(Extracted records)
◇ ◇ ◇ ◇
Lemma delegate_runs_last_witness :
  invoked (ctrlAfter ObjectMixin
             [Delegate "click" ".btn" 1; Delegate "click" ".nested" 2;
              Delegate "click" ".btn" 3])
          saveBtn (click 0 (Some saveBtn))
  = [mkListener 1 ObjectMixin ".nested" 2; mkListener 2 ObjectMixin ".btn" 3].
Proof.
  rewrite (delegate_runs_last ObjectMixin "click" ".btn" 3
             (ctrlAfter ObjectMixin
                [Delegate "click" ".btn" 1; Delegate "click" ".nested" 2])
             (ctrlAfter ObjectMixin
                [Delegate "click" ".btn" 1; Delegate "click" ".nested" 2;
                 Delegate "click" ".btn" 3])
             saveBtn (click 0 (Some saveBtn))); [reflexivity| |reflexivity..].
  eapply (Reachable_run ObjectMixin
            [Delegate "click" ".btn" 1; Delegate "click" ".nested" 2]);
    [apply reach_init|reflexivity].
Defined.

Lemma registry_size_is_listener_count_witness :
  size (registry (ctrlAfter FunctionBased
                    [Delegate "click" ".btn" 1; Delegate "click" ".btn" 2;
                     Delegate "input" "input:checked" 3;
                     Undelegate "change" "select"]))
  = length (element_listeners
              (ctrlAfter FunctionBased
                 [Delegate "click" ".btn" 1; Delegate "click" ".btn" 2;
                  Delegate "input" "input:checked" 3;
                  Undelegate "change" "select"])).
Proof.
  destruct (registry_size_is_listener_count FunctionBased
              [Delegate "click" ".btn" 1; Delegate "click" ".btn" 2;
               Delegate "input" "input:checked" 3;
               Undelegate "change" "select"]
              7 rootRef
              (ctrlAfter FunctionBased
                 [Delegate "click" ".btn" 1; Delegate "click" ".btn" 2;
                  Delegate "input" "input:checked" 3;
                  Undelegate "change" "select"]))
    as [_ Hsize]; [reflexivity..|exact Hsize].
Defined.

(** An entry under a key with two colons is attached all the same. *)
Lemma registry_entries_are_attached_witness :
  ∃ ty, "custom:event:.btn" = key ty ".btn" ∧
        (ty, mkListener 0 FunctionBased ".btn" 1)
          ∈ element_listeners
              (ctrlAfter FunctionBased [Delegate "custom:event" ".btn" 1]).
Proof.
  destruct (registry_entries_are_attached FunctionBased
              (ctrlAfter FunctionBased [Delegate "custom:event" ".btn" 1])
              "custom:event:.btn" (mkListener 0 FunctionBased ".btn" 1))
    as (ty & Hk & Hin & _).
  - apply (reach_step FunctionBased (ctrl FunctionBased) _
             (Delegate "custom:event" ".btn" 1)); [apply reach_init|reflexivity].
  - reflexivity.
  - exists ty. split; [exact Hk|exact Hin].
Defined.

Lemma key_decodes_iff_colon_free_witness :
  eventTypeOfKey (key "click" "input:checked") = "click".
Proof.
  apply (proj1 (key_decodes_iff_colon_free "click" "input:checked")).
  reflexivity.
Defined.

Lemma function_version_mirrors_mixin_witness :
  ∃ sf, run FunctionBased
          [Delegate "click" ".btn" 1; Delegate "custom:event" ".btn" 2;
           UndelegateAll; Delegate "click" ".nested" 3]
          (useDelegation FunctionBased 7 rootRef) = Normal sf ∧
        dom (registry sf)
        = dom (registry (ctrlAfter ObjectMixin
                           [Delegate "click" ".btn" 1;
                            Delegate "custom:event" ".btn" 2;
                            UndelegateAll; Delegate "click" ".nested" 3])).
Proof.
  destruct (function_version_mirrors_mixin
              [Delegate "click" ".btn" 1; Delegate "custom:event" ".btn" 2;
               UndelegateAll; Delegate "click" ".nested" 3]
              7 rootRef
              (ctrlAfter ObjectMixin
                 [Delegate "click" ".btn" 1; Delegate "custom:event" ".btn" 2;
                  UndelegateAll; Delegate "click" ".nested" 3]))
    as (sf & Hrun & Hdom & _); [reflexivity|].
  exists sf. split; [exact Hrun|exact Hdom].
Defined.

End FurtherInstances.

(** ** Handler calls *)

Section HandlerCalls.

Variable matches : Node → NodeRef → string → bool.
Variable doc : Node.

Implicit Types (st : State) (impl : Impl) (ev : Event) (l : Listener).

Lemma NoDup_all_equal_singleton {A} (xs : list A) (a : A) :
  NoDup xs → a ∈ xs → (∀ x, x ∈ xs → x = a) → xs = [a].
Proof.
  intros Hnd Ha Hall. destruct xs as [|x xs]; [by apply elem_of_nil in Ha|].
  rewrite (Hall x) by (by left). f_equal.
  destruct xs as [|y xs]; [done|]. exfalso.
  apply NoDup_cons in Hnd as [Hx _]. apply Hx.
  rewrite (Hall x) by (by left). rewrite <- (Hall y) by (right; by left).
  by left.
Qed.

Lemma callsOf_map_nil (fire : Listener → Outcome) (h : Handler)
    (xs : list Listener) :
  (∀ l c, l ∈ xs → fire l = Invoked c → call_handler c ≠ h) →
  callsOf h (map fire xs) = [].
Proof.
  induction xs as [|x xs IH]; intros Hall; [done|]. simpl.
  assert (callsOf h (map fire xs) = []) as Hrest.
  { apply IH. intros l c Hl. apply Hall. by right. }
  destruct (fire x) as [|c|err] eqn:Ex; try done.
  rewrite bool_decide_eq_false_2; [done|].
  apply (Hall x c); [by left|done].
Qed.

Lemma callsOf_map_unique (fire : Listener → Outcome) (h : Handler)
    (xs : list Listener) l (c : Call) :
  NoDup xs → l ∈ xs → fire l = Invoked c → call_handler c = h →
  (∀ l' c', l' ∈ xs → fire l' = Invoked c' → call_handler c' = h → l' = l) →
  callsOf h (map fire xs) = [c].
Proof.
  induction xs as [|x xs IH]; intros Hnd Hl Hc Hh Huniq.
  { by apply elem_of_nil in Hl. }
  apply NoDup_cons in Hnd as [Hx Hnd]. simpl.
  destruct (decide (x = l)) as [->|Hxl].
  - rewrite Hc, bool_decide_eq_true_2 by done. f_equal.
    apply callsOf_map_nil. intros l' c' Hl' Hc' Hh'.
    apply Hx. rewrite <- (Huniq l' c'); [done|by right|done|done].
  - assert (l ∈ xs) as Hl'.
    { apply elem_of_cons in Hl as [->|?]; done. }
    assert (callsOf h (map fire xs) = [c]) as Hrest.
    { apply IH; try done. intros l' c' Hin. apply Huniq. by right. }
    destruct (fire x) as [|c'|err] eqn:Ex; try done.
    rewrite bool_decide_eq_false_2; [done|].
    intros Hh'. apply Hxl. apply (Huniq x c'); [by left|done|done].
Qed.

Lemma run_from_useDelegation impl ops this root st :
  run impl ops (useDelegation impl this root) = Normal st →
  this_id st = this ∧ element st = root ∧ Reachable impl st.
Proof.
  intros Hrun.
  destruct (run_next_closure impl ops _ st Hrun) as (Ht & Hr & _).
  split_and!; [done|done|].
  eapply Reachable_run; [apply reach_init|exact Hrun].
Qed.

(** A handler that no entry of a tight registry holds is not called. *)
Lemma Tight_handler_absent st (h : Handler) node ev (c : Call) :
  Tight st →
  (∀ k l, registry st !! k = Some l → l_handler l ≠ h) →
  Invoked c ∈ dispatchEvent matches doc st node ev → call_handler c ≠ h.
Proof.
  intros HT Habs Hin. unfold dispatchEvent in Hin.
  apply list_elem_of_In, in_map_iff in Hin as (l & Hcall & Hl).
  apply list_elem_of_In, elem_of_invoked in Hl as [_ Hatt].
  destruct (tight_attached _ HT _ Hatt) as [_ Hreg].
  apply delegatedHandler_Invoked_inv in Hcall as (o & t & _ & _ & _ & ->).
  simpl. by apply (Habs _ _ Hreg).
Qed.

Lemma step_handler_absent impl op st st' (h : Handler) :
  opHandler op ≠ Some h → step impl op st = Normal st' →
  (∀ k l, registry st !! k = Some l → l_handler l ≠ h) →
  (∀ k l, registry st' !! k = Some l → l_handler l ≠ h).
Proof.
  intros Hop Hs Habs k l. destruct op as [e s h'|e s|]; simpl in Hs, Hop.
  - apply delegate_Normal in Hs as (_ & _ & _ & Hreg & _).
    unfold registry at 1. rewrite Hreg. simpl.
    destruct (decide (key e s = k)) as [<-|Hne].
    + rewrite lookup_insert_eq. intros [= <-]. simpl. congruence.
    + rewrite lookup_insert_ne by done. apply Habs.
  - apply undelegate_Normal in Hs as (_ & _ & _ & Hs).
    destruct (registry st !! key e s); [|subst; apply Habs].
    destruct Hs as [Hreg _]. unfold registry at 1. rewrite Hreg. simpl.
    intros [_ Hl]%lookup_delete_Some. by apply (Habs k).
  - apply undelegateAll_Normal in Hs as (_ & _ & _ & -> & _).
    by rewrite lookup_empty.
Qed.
◇ ◇ ◇ ◇
Activity: Search the lines above for the string "right" and copy each line that has it.

Answer section:
  rewrite (Hall x) by (by left). rewrite <- (Hall y) by (right; by left).
  { apply IH. intros l c Hl. apply Hall. by right. }
    apply Hx. rewrite <- (Huniq l' c'); [done|by right|done|done].
    { apply IH; try done. intros l' c' Hin. apply Huniq. by right. }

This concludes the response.